## TASK STATEMENT
What are the lines of the listing below, word for word, from the first down to the one that contains "Theorem file_entries_kept_or_skipped"?

______

(** C8, as amended: a file entry that is a dictionary with an integer
    [length] and a list [path] is added to the file list and its length to
    the total size, with the components joined with ['/'] as its path when
    they are all strings; an entry that is not a dictionary, or has no
    integer [length], or has no list [path], is passed over and changes
    nothing. *)
Theorem file_entries_kept_or_skipped
    (before after : List_) (e : BencodeValue) (self : TorrentFile.t) :
  let sofar := TorrentFile.parseFilesList before self in
  (forall d n pathList,
     e = BDict d ->
     StdMap.find (str "length") d = Some (BInt n) ->
     StdMap.find (str "path") d = Some (BList pathList) ->
     exists path,
       TorrentFile.parseFilesList (before ++ e :: after) self
       = TorrentFile.parseFilesList after (add_file path n sofar)
       /\ forall components,
            pathList = map BString components -> path = join_slash components)
  /\ (skipped_file_entry e = true ->
      TorrentFile.parseFilesList (before ++ e :: after) self
      = TorrentFile.parseFilesList after sofar).
Proof.
  intros sofar.
  assert (E : TorrentFile.parseFilesList (before ++ e :: after) self
              = TorrentFile.parseFilesList after
                  (TorrentFile.parseFilesList [e] sofar)).
  { rewrite parseFilesList_app.
    now rewrite (parseFilesList_app [e] after). }
  rewrite E, parseFilesList_one. split.
  - intros d n pathList -> Hlen Hpath. rewrite Hlen, Hpath.
    exists (TorrentFile.joinPath pathList 0 []). split; [reflexivity|].
    intros components ->. apply joinPath_join_slash.
  - unfold skipped_file_entry. destruct e as [i|s|l|d]; try reflexivity.
    destruct (StdMap.find (str "length") d) as [[n|s|l|d']|]; try reflexivity.
    destruct (StdMap.find (str "path") d) as [[n'|s|l|d']|];
      try reflexivity; discriminate.
Qed.

Lemma file_entries_kept_or_skipped_witness :
  TorrentFile.parseFilesList
    [BInt 0;
     BDict [(str "length", BInt 7);
            (str "path", BList [BString (str "a"); BString (str "bc")])]]
    TorrentFile.init
  = TorrentFile.make [] [] 0 [] [FileInfo.make (str "a/bc") 7] 7 [] 0 true
  /\ TorrentFile.parseFilesList
       [BInt 0; BDict [(str "length", BInt 1)]] TorrentFile.init
     = TorrentFile.init.
Proof.
  split.
  - destruct (file_entries_kept_or_skipped
                [BInt 0] []
                (BDict [(str "length", BInt 7);
                        (str "path",
                         BList [BString (str "a"); BString (str "bc")])])
                TorrentFile.init) as [Hkept _].
    destruct (Hkept _ 7 [BString (str "a"); BString (str "bc")]
                eq_refl eq_refl eq_refl) as (path & E & Hpath).
    etransitivity; [exact E|].
    rewrite (Hpath [str "a"; str "bc"] eq_refl). reflexivity.
  - exact (proj2 (file_entries_kept_or_skipped
                    [BInt 0] [] (BDict [(str "length", BInt 1)])
                    TorrentFile.init) eq_refl).
Defined.

(** C8, as stated, fails: an entry whose [path] list holds a component that
    is not a string is not of the well-formed kind, yet it is not passed
    over: it is added, with its length. *)
Lemma file_entry_with_bad_path_component_kept :
  let e := BDict [(str "length", BInt 3);
                  (str "path", BList [BInt 1; BString (str "z")])] in
  well_formed_file_entry e = false
  /\ TorrentFile.parseFilesList [e] TorrentFile.init <> TorrentFile.init
  /\ TorrentFile.totalSize (TorrentFile.parseFilesList [e] TorrentFile.init) = 3
  /\ List.length
       (TorrentFile.files (TorrentFile.parseFilesList [e] TorrentFile.init))
     = 1%nat.
Proof.
  repeat split; try reflexivity. discriminate.
Qed.

(** C10: when the info dictionary holds an integer [length], the torrent is
    a single-file one whatever [files] holds: [length] is the total size,
    the one file entry is named by [name], the single-file flag is set, and
    the result does not depend on the [files] entry. *)
Theorem length_takes_precedence_over_files
    (infoDict : Dict) (self : TorrentFile.t) (n pieceLen : Z) (piecesStr : bytes) :
  StdMap.find (str "length") infoDict = Some (BInt n) ->
  StdMap.find (str "piece length") infoDict = Some (BInt pieceLen) ->
  StdMap.find (str "pieces") infoDict = Some (BString piecesStr) ->
  TorrentFile.files self = [] ->
  exists self',
    TorrentFile.parseInfoDict infoDict self = Ok self'
    /\ TorrentFile.singleFile self' = true
    /\ TorrentFile.totalSize self' = n
    /\ TorrentFile.files self' = [FileInfo.make (TorrentFile.name self') n]
    /\ TorrentFile.name self'
       = match StdMap.find (str "name") infoDict with
         | Some (BString s) => s
         | _ => TorrentFile.name self
         end
    /\ forall infoDict' : Dict,
         (forall k, k <> str "files" ->
                    StdMap.find k infoDict' = StdMap.find k infoDict) ->
         TorrentFile.parseInfoDict infoDict' self = Ok self'.
Proof.
  intros Hlen Hpl Hpieces Hfiles.
  eexists. split; [|split; [|split; [|split; [|split]]]].
  - unfold TorrentFile.parseInfoDict. rewrite Hpl, Hpieces, Hlen. reflexivity.
  - reflexivity.
  - reflexivity.
  - destruct (StdMap.find (str "name") infoDict) as [[i|s|l|d]|];
      cbn; rewrite Hfiles; reflexivity.
  - destruct (StdMap.find (str "name") infoDict) as [[i|s|l|d]|]; reflexivity.
  - intros infoDict' Hsame. unfold TorrentFile.parseInfoDict.
    rewrite !Hsame by discriminate.
    rewrite Hpl, Hpieces, Hlen. reflexivity.
Qed.
Lemma action_turn seq a s s' :
  sys_step seq a s = Some s' → is_Some (action_input a s) →
  ∃ inp chan', action_input a s = Some inp ∧ inp ≠ Disconnected
    ∧ lockin_turn seq inp chan' s = Some s'
    ∧ (inp = Timeout ∧ focus_chan (sys_fdata s) = [] ∧ chan' = []
       ∨ (∃ m, inp = Msg m ∧ focus_chan (sys_fdata s) = m :: chan')).
Proof.
  intros Hs Hin. destruct a; try (by destruct Hin); cbn in *.
  - destruct (focus_chan (sys_fdata s)) as [|m chan]; [done|].
    exists (Msg m), chan. split_and!; eauto.
  - destruct (focus_chan (sys_fdata s)); [|done].
    destruct (pos (sys_lockin s)); [done| |done].
    exists Timeout, []. split_and!; eauto.
Qed.

Lemma turn_preserves seq n inp chan' s s' :
  sys_inv n s → inp ≠ Disconnected →
  lockin_turn seq inp chan' s = Some s' →
  (inp = Timeout ∧ focus_chan (sys_fdata s) = [] ∧ chan' = []
   ∨ (∃ m, inp = Msg m ∧ focus_chan (sys_fdata s) = m :: chan')) →
  sys_inv (S n) s'.
Proof.
  intros [Hwf Ha Hc Hs Hl Ht] Hd Hturn Hq.
  apply turn_inv in Hturn as (Hwf' & Hh & Hts & Hch & Ha' & Hctr); [|done..].
  apply (turn_queue seq inp (sys_lockin s)) in Hq as (pre & Hpre & Hcom).
  assert (queued s = pre ++ queued s') as Hqueue.
  { unfold queued. by rewrite Hh, Hch. }
  rewrite Hqueue in Hs, Hl, Ht. apply Forall_app in Hl as [Hl1 Hl2].
  apply StronglySorted_app in Hs as (Hcross & _ & Hs).
  split; rewrite ?Ha', ?Hctr; try done; [lia|].
  intros i. destruct (Ht i) as [Ht1 Ht2]. apply Forall_app in Ht2 as [_ Ht2].
  rewrite Hts. destruct (commits seq inp (sys_lockin s)) as [f|]; [|done].
  rewrite (Hcom f eq_refl) in Hl1, Hcross.
  apply Forall_cons in Hl1 as [Hl1 _].
  cbn. unfold update_tick. destruct (sys_ticks s !! node_id f); [|done].
  rewrite !tick_of_insert. case_decide; [|done]. split; [lia|].
  apply Forall_forall. intros g Hg. apply Hcross; [by left|done].
Qed.

Lemma send_alive m fd :
  receiver_alive fd = true →
  fst (send m fd) =
  {| focus_tick_by_id :=
       focus_tick_by_id (match m with FocusEv f => ensure_id (node_id f) fd | _ => fd end);
     focus_chan := focus_chan fd ++ [m];
     receiver_alive := true |}.
Proof.
  intros Ha. unfold send, ensure_id. destruct m as [| |f]; rewrite ?Ha; [done..|].
  destruct (focus_tick_by_id fd !! node_id f); cbn; by rewrite Ha.
Qed.

Lemma ensure_id_chan i fd : focus_chan (ensure_id i fd) = focus_chan fd.
Proof. unfold ensure_id. by destruct (focus_tick_by_id fd !! i). Qed.
Lemma ensure_id_alive i fd : receiver_alive (ensure_id i fd) = receiver_alive fd.
Proof. unfold ensure_id. by destruct (focus_tick_by_id fd !! i). Qed.
Lemma load_config_done {T} `{TomlConfig T} project d s tr :
  env_project_config_dir project = Some d →
  to_string_pretty default_config = Some s → from_str s = Some default_config →
  ¬ is_dir dirs tr (config_path d project tr) →
  config_path d project tr ≠ d →
  ∃ tr',
    load_config project tr
    = (tr ++ tr', Done match content files tr (config_path d project tr) with
                       | Some c => default default_config (from_str c)
                       | None => default_config
                       end)
    ∧ Forall config_effect tr'
    ∧ content files (tr ++ tr') (config_path d project tr)
      = Some (default s (content files tr (config_path d project tr))).
Proof.
  intros Hd Hp Hf Hnd Hne. unfold load_config.
  destruct (get_config_file_path_done project d tr Hd) as (tr1 & E1 & Hs1).
  rewrite (io_bind_done _ _ _ _ _ E1), (io_bind_done _ _ _ _ _ (path_exists_eq _ _)).
  set (path := config_path d project tr) in *.
  pose proof (content_searches d project tr tr1 path Hs1) as Hc1.
  destruct (content files tr path) as [c|] eqn:Ec.
  - assert (env_path_exists ((tr ++ tr1) ++ [PathExists path]) = true) as ->.
    { apply (fs_exists _ _ Hfs). left. by rewrite Hc1. }
    rewrite (io_bind_done _ _ _ _ _ eq_refl).
    assert (harmless [PathExists path]) as Hh by (by repeat constructor).
    rewrite (load_config_file_done path c) by (by rewrite content_harmless).
    eexists. rewrite <-!(assoc_L (++)). split; [done|]. split.
    + apply Forall_app. split; [by eapply searches_effects|]. by repeat constructor.
    + rewrite (assoc_L (++)), content_harmless by (by repeat constructor).
      by rewrite Hc1.
  - assert (env_path_exists ((tr ++ tr1) ++ [PathExists path]) = false) as ->.
    { apply not_true_is_false. rewrite (fs_exists _ _ Hfs), Hc1.
      intros [[? ?]|Hdir]; [done|]. apply Hnd. destruct Hdir as [?|Hin]; [by left|].
      apply elem_of_app in Hin as [?|Hin]; [by right|]. exfalso.
      destruct Hs1 as [Ht|(tr'' & Ht & -> & _)];
        unfold harmless in Ht; rewrite Forall_forall in Ht; [by apply Ht in Hin|].
      apply elem_of_app in Hin as [Hin|[= ->]%list_elem_of_singleton]; [by apply Ht in Hin|done]. }
    set (tr2 := (tr ++ tr1) ++ [PathExists path]).
    assert (config_path d project tr2 = path) as Hp2.
    { unfold tr2. rewrite config_path_stable by (left; by repeat constructor).
      by rewrite config_path_stable. }
    destruct (get_config_file_path_done project d tr2 Hd) as (tr3 & E3 & Hs3).
    rewrite Hp2 in E3. set (tr4 := (tr2 ++ tr3) ++ [WriteFile path s]).
    assert (save_config project default_config tr2 = (tr4, Done tt)) as Esave.
    { unfold save_config. rewrite (io_bind_done _ _ _ _ _ E3), Hp.
      rewrite (io_lift_done _ _ s) by done.
      unfold write_file, perform, ask, mbind, io_bind. cbn.
      by rewrite (fs_write _ _ Hfs). }
    set (sp := SpawnDetached "swaynag"
       ["--background"; "00FF44"; "--text"; "0000CC"; "--message";
        welcome_message project path; "--type"; "warning"; "--dismiss-button"; "Thanks!"]).
    rewrite (io_bind_done _ _ _ (tr4 ++ [sp]) tt).
    2: { rewrite (io_bind_done _ _ _ _ _ Esave). done. }
    rewrite (load_config_file_done path s).
    2: { unfold content, tr4. rewrite !last_written_app. cbn. by rewrite decide_True. }
    rewrite Hf. exists (tr1 ++ [PathExists path] ++ tr3 ++ [WriteFile path s; sp]
                        ++ [PathExists path; ReadFile path]).
    unfold tr4, tr2. rewrite <-!(assoc_L (++)). split; [done|]. split.
    + repeat (apply Forall_app; split); try (eapply searches_effects; eassumption);
        by repeat constructor.
    + unfold content. rewrite !last_written_app. cbn. by rewrite decide_True.
Qed.
End CfgFacts.

(** ** Claims *)

(** C33: With a working file system [load_config] never panics, whatever text
    the file holds (UTF-8, as all files of the model): it reads the user's file, or the system-wide one when the user's
    directory is missing and there is a system-wide one; an existing file's
    configuration is returned, or the default one when the file does not parse;
    a missing file is created with the default configuration, which is returned.
    Nothing but the file system is touched, apart from a notification. *)
Theorem load_config_total `{Env} {T} `{TomlConfig T} files dirs project d s tr :
  FileSystem files dirs →
  env_project_config_dir project = Some d →
  to_string_pretty default_config = Some s → from_str s = Some default_config →
  ¬ is_dir dirs tr (config_path d project tr) →
  config_path d project tr ≠ d →
  ∃ tr',
    load_config project tr
    = (tr ++ tr', Done match content files tr (config_path d project tr) with
                       | Some c => default default_config (from_str c)
                       | None => default_config
                       end)
    ∧ Forall config_effect tr'
    ∧ content files (tr ++ tr') (config_path d project tr)
      = Some (default s (content files tr (config_path d project tr))).
Proof. intros Hfs. by apply load_config_done. Qed.

(** ** Witness: an empty disk, and strings as configurations *)
Definition empty_disk : Env :=
  let base := Samples.quiet_env Samples.sample_root in {|
  env_connect := @env_connect base;
  env_get_tree := @env_get_tree base;
  env_get_outputs := @env_get_outputs base;
  env_run_command := @env_run_command base;
  env_spawn := @env_spawn base;
  env_spawn_detached _ := Err "no swaynag";
  env_path_exists tr :=
    match list.last tr with
    | Some (PathExists p) =>
        bool_decide (is_Some (content ∅ (removelast tr) p)
                     ∨ p ∈ (∅ : gset string) ∨ CreateDir p ∈ removelast tr)
    | _ => false
    end;
  env_is_file _ := false;
  env_read_dir _ := Err "no such directory";
  env_read_file tr :=
    match list.last tr with
    | Some (ReadFile p) =>
        match content ∅ (removelast tr) p with Some c => Ok c | None => Err "no such file" end
    | _ => Err "no request"
    end;
  env_write_file _ := Ok tt;
  env_create_dir _ := Ok tt;
  env_var := @env_var base;
  env_project_config_dir := @env_project_config_dir base;
  env_data_local_dir := None;
  env_shuffle _ l := l;
  env_choose _ l := head l
|}.

Lemma removelast_snoc {A} (l : list A) x : removelast (l ++ [x]) = l.
Proof. apply removelast_last. Qed.

Lemma empty_disk_fs : @FileSystem empty_disk ∅ ∅.
Proof.
  split; intros; cbn; rewrite ?last_snoc, ?removelast_snoc.
  - apply bool_decide_eq_true.
  - rewrite H. done.
  - done.
  - done.
Qed.

Definition string_config : TomlConfig string :=
  {| to_string_pretty c := Some c; from_str c := Some c; default_config := "default" |}.

Lemma load_config_total_witness :
  ∃ tr', @load_config empty_disk string string_config "swayr" [] = (tr', Done "default")
    ∧ content ∅ tr' "/home/user/.config/swayr/config.toml" = Some "default".
Proof.
  destruct (@load_config_total empty_disk string string_config ∅ ∅ "swayr"
    "/home/user/.config/swayr" "default" []) as (tr' & E & _ & Hc).
  - apply empty_disk_fs.
  - reflexivity.
  - reflexivity.
  - reflexivity.
  - intros [H|H]; [by apply not_elem_of_empty in H|by apply elem_of_nil in H].
  - vm_compute. discriminate.
  - exists tr'. split; [exact E|exact Hc].
Defined.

______

## EXPECTED ANSWER
(** C8, as amended: a file entry that is a dictionary with an integer
    [length] and a list [path] is added to the file list and its length to
    the total size, with the components joined with ['/'] as its path when
    they are all strings; an entry that is not a dictionary, or has no
    integer [length], or has no list [path], is passed over and changes
    nothing. *)
Theorem file_entries_kept_or_skipped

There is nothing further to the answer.